Stored data

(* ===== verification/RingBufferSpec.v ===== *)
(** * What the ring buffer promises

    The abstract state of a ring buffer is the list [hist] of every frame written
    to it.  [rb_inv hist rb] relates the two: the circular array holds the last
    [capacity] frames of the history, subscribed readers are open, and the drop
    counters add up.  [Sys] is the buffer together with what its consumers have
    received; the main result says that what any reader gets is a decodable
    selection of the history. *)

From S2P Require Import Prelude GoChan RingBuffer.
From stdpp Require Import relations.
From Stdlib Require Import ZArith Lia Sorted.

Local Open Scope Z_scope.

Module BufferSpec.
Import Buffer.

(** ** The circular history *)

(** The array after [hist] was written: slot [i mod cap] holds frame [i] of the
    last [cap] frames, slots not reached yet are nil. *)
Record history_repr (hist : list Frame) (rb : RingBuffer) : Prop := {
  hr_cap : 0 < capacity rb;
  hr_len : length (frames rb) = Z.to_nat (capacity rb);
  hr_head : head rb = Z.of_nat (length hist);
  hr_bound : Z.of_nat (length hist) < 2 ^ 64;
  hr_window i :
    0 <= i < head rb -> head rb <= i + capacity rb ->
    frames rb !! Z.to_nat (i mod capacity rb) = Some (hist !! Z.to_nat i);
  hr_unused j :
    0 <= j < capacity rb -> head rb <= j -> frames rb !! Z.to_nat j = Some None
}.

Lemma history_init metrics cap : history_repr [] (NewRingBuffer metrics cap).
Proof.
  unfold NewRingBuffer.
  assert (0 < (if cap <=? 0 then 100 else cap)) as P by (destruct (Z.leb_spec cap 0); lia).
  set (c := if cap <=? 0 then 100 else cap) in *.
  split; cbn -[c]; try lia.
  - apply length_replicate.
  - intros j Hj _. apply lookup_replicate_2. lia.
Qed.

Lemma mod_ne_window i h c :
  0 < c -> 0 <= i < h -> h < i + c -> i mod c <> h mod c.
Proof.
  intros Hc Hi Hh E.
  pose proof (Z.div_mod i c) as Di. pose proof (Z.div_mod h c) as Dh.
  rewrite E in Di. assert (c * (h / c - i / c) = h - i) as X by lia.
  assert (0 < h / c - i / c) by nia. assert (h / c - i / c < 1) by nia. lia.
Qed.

==

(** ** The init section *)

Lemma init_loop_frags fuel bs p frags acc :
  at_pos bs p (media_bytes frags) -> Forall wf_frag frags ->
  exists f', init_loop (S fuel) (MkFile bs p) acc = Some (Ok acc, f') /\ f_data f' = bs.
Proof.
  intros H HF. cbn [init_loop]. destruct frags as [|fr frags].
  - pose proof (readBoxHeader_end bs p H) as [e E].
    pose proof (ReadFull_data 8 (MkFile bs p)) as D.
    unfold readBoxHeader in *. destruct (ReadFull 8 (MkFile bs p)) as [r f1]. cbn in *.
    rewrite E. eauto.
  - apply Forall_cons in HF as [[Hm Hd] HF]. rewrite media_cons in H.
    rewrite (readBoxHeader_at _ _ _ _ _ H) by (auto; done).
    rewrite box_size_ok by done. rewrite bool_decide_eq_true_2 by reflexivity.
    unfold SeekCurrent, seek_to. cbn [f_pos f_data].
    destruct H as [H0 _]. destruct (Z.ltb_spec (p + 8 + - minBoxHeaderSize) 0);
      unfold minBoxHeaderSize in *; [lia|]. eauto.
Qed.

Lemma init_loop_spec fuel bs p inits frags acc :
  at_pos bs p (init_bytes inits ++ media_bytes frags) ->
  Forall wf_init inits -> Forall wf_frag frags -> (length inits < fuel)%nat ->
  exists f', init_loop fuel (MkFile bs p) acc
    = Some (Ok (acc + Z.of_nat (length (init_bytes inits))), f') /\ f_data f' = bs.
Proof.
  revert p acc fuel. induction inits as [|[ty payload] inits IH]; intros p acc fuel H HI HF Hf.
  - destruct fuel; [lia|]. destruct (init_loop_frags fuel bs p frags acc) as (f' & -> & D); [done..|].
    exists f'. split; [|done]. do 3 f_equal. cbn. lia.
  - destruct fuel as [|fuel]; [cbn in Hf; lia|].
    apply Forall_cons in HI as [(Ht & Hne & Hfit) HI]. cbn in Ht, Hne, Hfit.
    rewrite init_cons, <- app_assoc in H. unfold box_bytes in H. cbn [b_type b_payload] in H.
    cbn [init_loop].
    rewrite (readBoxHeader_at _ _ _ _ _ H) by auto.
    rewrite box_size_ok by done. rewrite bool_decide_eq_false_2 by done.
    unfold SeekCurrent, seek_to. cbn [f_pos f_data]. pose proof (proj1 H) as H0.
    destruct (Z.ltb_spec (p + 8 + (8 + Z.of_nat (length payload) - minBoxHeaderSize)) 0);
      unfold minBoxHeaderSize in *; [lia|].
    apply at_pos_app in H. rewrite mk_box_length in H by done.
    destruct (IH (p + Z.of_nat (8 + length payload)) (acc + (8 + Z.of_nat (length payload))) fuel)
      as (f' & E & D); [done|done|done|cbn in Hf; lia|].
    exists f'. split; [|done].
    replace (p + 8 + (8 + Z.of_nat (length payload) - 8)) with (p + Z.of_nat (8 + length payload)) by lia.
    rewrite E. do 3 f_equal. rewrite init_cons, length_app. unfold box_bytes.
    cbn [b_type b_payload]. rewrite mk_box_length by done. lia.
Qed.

...

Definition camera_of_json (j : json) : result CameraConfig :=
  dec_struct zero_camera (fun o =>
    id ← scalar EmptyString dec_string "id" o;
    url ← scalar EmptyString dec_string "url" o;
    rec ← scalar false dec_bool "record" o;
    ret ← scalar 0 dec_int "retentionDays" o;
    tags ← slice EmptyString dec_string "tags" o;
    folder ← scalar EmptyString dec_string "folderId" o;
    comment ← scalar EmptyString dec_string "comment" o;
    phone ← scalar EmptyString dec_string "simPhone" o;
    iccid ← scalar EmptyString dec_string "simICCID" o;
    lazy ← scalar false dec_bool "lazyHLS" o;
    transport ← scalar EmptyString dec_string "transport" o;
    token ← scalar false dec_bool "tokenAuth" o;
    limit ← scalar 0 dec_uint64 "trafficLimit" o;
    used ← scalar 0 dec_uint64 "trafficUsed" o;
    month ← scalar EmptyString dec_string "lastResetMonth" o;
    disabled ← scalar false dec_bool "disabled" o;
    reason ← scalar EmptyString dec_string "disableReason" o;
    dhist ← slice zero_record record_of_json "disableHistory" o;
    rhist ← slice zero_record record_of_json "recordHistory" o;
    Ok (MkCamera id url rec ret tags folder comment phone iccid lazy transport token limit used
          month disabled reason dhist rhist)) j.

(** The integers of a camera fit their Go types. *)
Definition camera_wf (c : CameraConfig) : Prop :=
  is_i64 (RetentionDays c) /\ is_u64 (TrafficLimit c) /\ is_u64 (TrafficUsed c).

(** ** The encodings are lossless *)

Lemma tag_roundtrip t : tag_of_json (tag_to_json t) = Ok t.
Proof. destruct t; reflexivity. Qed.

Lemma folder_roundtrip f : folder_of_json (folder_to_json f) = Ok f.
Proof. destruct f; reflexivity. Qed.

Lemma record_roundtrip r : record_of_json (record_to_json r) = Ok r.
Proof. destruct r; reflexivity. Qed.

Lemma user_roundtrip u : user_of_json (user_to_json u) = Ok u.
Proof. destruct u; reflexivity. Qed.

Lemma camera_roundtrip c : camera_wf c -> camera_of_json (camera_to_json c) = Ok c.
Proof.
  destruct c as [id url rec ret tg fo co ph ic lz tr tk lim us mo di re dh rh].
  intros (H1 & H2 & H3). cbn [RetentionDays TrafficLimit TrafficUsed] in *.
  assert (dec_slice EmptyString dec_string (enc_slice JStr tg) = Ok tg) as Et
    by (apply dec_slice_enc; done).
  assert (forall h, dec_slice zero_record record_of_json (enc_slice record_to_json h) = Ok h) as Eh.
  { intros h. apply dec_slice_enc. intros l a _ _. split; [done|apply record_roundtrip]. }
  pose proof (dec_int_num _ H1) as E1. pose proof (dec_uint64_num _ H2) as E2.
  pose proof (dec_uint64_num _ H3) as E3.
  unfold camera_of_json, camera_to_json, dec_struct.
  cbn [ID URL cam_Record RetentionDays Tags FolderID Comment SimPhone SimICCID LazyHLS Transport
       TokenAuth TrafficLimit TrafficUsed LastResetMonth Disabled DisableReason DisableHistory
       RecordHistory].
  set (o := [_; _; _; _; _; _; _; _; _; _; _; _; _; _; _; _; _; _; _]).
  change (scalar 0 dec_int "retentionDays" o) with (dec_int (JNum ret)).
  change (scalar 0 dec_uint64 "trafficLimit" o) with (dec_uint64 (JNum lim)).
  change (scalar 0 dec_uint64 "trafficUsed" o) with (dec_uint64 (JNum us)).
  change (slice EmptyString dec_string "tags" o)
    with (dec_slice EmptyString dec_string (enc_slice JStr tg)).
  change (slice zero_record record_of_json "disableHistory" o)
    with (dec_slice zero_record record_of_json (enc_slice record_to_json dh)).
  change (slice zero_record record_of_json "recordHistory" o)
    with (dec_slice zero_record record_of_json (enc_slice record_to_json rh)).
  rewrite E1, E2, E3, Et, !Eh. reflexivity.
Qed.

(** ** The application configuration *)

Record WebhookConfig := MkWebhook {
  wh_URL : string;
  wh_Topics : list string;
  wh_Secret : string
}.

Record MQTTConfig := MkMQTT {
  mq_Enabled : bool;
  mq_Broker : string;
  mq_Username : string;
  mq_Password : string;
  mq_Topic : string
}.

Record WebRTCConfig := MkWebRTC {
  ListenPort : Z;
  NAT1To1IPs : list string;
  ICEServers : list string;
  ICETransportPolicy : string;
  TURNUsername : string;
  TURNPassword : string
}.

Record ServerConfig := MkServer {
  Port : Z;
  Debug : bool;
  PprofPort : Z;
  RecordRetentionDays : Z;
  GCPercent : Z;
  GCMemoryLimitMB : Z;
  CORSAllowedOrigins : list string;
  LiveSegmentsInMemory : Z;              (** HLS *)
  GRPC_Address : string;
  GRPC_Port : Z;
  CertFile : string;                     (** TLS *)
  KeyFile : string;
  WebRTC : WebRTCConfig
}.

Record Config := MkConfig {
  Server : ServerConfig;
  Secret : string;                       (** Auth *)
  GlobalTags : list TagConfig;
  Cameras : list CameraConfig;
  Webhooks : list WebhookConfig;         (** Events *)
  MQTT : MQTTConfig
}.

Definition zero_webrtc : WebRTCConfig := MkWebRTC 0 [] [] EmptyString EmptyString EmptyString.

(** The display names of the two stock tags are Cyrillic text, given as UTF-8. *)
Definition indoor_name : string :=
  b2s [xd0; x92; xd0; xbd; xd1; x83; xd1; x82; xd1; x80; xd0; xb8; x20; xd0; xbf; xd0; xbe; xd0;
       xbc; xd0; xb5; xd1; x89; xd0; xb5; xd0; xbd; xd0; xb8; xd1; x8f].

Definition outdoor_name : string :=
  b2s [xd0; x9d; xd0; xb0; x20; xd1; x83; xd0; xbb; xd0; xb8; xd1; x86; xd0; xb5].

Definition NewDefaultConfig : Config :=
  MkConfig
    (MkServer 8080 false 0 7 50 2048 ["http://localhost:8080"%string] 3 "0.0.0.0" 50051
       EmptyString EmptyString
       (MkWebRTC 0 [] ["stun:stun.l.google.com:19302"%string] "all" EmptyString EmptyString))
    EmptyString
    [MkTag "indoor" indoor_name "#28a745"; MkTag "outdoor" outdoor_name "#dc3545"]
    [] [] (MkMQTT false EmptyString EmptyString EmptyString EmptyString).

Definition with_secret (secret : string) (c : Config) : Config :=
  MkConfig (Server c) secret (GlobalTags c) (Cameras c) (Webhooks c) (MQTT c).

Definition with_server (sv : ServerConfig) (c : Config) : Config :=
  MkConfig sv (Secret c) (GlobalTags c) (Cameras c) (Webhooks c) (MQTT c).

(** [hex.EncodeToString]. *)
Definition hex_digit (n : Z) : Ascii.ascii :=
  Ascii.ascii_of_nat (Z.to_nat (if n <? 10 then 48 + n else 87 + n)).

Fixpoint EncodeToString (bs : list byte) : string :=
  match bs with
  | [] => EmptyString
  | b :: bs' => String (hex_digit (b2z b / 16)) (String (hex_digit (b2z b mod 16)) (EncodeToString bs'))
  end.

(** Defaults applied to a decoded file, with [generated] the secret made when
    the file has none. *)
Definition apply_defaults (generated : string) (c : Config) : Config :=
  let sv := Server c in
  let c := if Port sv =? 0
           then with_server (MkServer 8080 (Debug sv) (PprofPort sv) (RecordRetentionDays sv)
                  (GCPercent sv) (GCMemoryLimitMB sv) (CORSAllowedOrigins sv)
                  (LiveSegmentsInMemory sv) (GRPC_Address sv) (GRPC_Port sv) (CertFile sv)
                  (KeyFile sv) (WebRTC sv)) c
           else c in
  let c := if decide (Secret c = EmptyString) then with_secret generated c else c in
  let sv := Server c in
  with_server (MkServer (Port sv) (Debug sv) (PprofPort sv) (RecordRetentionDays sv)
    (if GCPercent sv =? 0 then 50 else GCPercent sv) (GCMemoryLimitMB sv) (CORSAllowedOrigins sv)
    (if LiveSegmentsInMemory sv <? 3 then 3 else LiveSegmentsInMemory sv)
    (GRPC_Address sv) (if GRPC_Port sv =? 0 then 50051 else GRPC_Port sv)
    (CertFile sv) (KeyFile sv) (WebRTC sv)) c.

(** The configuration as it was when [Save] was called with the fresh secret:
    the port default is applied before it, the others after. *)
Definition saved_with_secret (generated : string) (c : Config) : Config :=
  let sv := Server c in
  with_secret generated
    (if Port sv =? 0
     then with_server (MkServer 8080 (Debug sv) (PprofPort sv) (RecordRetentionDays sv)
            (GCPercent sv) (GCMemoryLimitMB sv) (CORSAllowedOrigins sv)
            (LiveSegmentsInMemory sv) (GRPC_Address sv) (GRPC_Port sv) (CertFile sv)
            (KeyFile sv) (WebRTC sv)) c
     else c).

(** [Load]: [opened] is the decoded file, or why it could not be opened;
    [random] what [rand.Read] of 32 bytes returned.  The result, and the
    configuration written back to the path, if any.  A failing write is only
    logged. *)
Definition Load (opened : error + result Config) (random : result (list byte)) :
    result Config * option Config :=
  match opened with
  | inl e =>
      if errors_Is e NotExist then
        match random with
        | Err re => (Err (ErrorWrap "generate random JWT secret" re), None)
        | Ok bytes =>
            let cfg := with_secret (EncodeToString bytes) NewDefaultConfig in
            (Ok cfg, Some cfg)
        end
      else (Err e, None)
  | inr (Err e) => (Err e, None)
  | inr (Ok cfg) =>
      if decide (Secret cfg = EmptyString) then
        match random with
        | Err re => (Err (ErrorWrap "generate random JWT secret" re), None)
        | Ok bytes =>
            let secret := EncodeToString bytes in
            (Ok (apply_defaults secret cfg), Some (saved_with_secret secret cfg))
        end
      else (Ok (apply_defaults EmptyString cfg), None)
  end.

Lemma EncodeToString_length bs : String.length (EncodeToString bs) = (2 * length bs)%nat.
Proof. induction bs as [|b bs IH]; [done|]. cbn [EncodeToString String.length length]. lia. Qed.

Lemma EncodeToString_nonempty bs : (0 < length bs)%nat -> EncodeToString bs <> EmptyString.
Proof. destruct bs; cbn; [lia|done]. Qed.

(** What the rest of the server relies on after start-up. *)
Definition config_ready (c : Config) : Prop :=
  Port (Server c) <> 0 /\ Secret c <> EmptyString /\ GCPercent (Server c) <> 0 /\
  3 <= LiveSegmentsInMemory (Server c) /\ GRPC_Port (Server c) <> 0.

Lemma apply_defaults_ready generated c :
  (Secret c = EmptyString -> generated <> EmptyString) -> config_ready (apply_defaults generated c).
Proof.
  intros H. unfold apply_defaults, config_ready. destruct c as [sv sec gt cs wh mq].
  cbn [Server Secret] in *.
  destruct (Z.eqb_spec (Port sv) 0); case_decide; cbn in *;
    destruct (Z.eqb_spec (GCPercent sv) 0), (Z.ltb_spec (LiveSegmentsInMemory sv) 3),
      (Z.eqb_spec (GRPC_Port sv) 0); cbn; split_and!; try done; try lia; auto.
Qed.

● Exercise prompt
Lines containing the word "GCPercent" are to be located in the entries and copied.

● Response
  GCPercent : Z;
                  (GCPercent sv) (GCMemoryLimitMB sv) (CORSAllowedOrigins sv)
    (if GCPercent sv =? 0 then 50 else GCPercent sv) (GCMemoryLimitMB sv) (CORSAllowedOrigins sv)
            (GCPercent sv) (GCMemoryLimitMB sv) (CORSAllowedOrigins sv)
  Port (Server c) <> 0 /\ Secret c <> EmptyString /\ GCPercent (Server c) <> 0 /\
    destruct (Z.eqb_spec (GCPercent sv) 0), (Z.ltb_spec (LiveSegmentsInMemory sv) 3),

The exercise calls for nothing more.